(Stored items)
== == ==
Lemma record_event_run c d :
  pg_inbox_ok d -> well_hashed c -> existing_events (di_envelope c) d = [] ->
  fst (record_event c d) = (if slot_taken (to_nats c) d then intent_violation else Ret tt) /\
  (slot_taken (to_nats c) d = false -> snd (record_event c d) = taken_in (to_nats c) d).
Proof.
  intros Hok Hsem He. unfold record_event, bind, modify, insert_entry.
  change (next_entry c (mkInboxDB (ib_rows d ++ [inbox_row c]) (ib_ledger d) (ib_outbox d))) with (next_entry c d).
  cbn [ib_ledger ib_rows ib_outbox]. rewrite (next_entry_free c) by done. cbn [ib_ledger ib_rows ib_outbox].
  unfold insert_intent. cbn [ib_ledger ib_rows ib_outbox].
  change (di_destination (to_nats c)) with NATS_JETSTREAM_DESTINATION. change (di_envelope (to_nats c)) with (di_envelope c).
  by destruct (existsb _ (ib_outbox d)).
Qed.

(** rows of two identities are never taken for one *)
Lemma existing_distinct e d r r2 rows :
  pg_inbox_ok d -> existing_events e d = r :: r2 :: rows ->
  forallb (fun x => bool_decide (identity_of x = identity_of r)) (r2 :: rows) = false.
Proof.
  intros Hok He. apply not_true_iff_false. simpl. rewrite andb_true_iff, bool_decide_eq_true. intros [Hi _].
  pose proof (NoDup_existing e d Hok) as Hnd. rewrite He in Hnd. apply NoDup_cons in Hnd as [Hn _]. apply Hn.
  assert (r ∈ existing_events e d) as H1 by (rewrite He; left).
  assert (r2 ∈ existing_events e d) as H2 by (rewrite He; right; left).
  apply elem_of_existing_events in H1 as (I1 & T1 & _), H2 as (I2 & T2 & _).
  injection Hi as Hev _. replace r with r2; [left|]. apply (row_by_event d); congruence.
Qed.

(** the one row of an event that was there *)
Definition seen_before (c : DurableIngress) (d : InboxDB) : Prop :=
  exists r, existing_events (di_envelope c) d = [r] /\ ib_semantic_sha256 r = in_semantic_sha256 (di_ingress c).

Lemma take_event_cases c d :
  pg_inbox_ok d -> well_hashed c ->
  match take_event c d with
  | (Ret true, d') => d' = d /\ seen_before c d
  | (Ret false, d') => d' = taken_in (to_nats c) d /\ existing_events (di_envelope c) d = []
  | (Exc _, _) => ~ seen_before c d
  end.
Proof.
  intros Hok Hsem. unfold take_event, bind at 1, gets. cbn [id]. unfold seen_before.
  destruct (existing_events (di_envelope c) d) as [|r [|r2 rows]] eqn:He.
  - destruct (record_event_run c d Hok Hsem He) as [Hf Hs]. unfold bind.
    destruct (record_event c d) as [[[]|ex] d'] eqn:Hr; cbn [fst snd] in *; [|by intros (? & ? & _)].
    destruct (slot_taken _ _); [done|]. split; [by apply Hs|done].
  - cbn [forallb negb orb]. destruct (String.eqb_spec (ib_semantic_sha256 r) (in_semantic_sha256 (di_ingress c))) as [Hq|Hq]; cbn [negb].
    + split; [done|]. by exists r.
    + intros (x & [= <-] & ?). done.
  - rewrite (existing_distinct _ _ _ _ _ Hok He). cbn [negb orb raise]. by intros (x & ? & _).
Qed.

Lemma taken_seen c d :
  pg_inbox_ok d -> well_hashed c -> existing_events (di_envelope c) d = [] -> seen_before c (taken_in (to_nats c) d).
Proof.
  intros Hok Hsem He. exists (inbox_row c). split; [|done].
  pose proof (taken_in_ok (to_nats c) d Hok Hsem He) as Hok'.
  apply NoDup_only; [by apply NoDup_existing|]. intros x. rewrite elem_of_existing_events. cbn [taken_in ib_rows].
  change (inbox_row (to_nats c)) with (inbox_row c). rewrite elem_of_app, list_elem_of_singleton. split.
  - intros ([Hx|Hx] & Ht & Hk); [|done]. exfalso.
    assert (x ∈ existing_events (di_envelope c) d) as Hin by by apply elem_of_existing_events.
    rewrite He in Hin. by apply elem_of_nil in Hin.
  - intros ->. split; [by right|]. split; [done|by left].
Qed.

Lemma take_event_seen c d : pg_inbox_ok d -> well_hashed c -> seen_before c d -> take_event c d = (Ret true, d).
Proof.
  intros Hok Hsem (r & He & Hq). unfold take_event, bind, gets. cbn [id]. rewrite He. cbn [forallb].
  by rewrite Hq, String.eqb_refl.
Qed.

(** ** The jobs *)

Section Jobs.
Context (timestamptz : string -> string).

Definition source_of (e : EventEnvelope) (r : WorkflowRoute) : string * string * string * Z := (ev_tenant_id e, ev_event_id e, workflow_key r, workflow_version r).
(** a row for the event and the route *)
Definition has_job (e : EventEnvelope) (r : WorkflowRoute) (a : AutomationDB) : Prop :=
  exists k row, t_jobs a !! k = Some row /\ data_source (job_data (jr_raw row)) = source_of e r.
Definition keeps_jobs (a a' : AutomationDB) : Prop := forall k row, t_jobs a !! k = Some row -> t_jobs a' !! k = Some row.

Lemma has_job_source_spec now e r source a :
  existsb (same_source (durable_job_data timestamptz e r source now)) (map snd (map_to_list (t_jobs a))) = true <-> has_job e r a.
Proof.
  rewrite existsb_exists. unfold has_job. split.
  - intros (row & Hin & Hs). apply list_elem_of_In, list_elem_of_fmap in Hin as ([k row'] & -> & Hin).
    apply elem_of_map_to_list in Hin. exists k, row'. split; [done|]. unfold same_source in Hs. simpl in Hs.
    rewrite !andb_true_iff, !String.eqb_eq, Z.eqb_eq in Hs. destruct Hs as [[[H1 H2] H3] H4]. unfold data_source, source_of. congruence.
  - intros (k & row & Hk & Hs). exists row. split.
    + apply list_elem_of_In, list_elem_of_fmap. exists (k, row). split; [done|]. by apply elem_of_map_to_list.
    + unfold data_source, source_of in Hs. injection Hs as H1 H2 H3 H4. unfold same_source. simpl.
      by rewrite H1, H2, H3, H4, !String.eqb_refl, Z.eqb_refl.
Qed.

Lemma context_ret {S} t (d d' : S) : tenant_context t d = (Ret tt, d') -> d' = d /\ forall x : S, tenant_context t x = (Ret tt, x).
Proof. unfold tenant_context, raise, ret. destruct (negb _); [done|]. destruct (negb _); [done|]. by intros [= <-]. Qed.

Lemma connection_ret token now e r source a a' :
  enqueue_on_connection timestamptz token now e r source a = (Ret tt, a') ->
  has_job e r a' /\ keeps_jobs a a' /\
  forall token' now' a2, has_job e r a2 -> enqueue_on_connection timestamptz token' now' e r source a2 = (Ret tt, a2).
Proof.
  intros H. unfold enqueue_on_connection, bind at 1 in H.
  destruct (tenant_context (ev_tenant_id e) a) as [[[]|ex] a0] eqn:Hc; [|done]. apply context_ret in Hc as [-> Hctx].
  unfold bind at 1, gets, id in H. destruct (job_columns_ok r) eqn:Hcols; cbn [negb] in H; [|done].
  assert (Hagain : forall token' now' a2, has_job e r a2 ->
    enqueue_on_connection timestamptz token' now' e r source a2 = (Ret tt, a2)).
  { intros token' now' a2 H2. unfold enqueue_on_connection, bind, gets, id. rewrite Hctx, Hcols. cbn [negb].
    by rewrite (proj2 (has_job_source_spec now' e r source a2) H2). }
  destruct (existsb _ _) eqn:Hs.
  { injection H as <-. apply has_job_source_spec in Hs. split_and!; [done|by intros ???|done]. }
  case_bool_decide as Hk; [done|]. split_and!; [| |done].
  - exists (jb_tenant_id (durable_job_data timestamptz e r source now), jb_job_id (durable_job_data timestamptz e r source now)).
    exists {| jr_raw := new_job (durable_job_data timestamptz e r source now) token; jr_safe_terminal_result := None |}.
    split; [|done]. unfold bind, modify, when, audit in H. destruct (negb _); injection H as <-; apply lookup_insert_eq.
  - intros k row Hr. unfold bind, modify, when, audit in H.
    destruct (negb _); injection H as <-; cbn [put_audit put_dispatches put_job t_jobs]; rewrite lookup_insert_ne; try done;
      intros <-; apply Hk; by exists row.
Qed.

Lemma enqueue_on_ret fresh now e source rs : forall n a a',
  enqueue_on timestamptz fresh now e source n rs a = (Ret tt, a') ->
  Forall (fun r => has_job e r a') rs /\ keeps_jobs a a' /\
  forall fresh' now' m a2, Forall (fun r => has_job e r a2) rs -> enqueue_on timestamptz fresh' now' e source m rs a2 = (Ret tt, a2).
Proof.
  induction rs as [|r rs IH]; intros n a a'; simpl.
  { intros [= <-]. split_and!; [constructor|by intros ???|by intros]. }
  unfold bind. destruct (enqueue_on_connection timestamptz (fresh n) (now n) e r source a) as [[[]|ex] a1] eqn:H1; [|done].
  intros H2. destruct (connection_ret _ _ _ _ _ _ _ H1) as ((k & row & Hk & Hs) & Hold & Hagain).
  destruct (IH _ _ _ H2) as (Hall & Hold2 & Hagain2). split_and!.
  - constructor; [|done]. exists k, row. split; [by apply Hold2|done].
  - intros x y Hx. by apply Hold2, Hold.
  - intros fresh' now' m a2 [Hr Hrs]%Forall_cons. rewrite Hagain by done. by apply Hagain2.
Qed.
End Jobs.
== == ==
■ Your instructions:
Will you return exactly the lines above from the one with "(taken_in (to_nats c) d)." down to the one with "- intros ([Hx|Hx]", counting both as part of the range?

■ Written solution:
  pg_inbox_ok d -> well_hashed c -> existing_events (di_envelope c) d = [] -> seen_before c (taken_in (to_nats c) d).
Proof.
  intros Hok Hsem He. exists (inbox_row c). split; [|done].
  pose proof (taken_in_ok (to_nats c) d Hok Hsem He) as Hok'.
  apply NoDup_only; [by apply NoDup_existing|]. intros x. rewrite elem_of_existing_events. cbn [taken_in ib_rows].
  change (inbox_row (to_nats c)) with (inbox_row c). rewrite elem_of_app, list_elem_of_singleton. split.
  - intros ([Hx|Hx] & Ht & Hk); [|done]. exfalso.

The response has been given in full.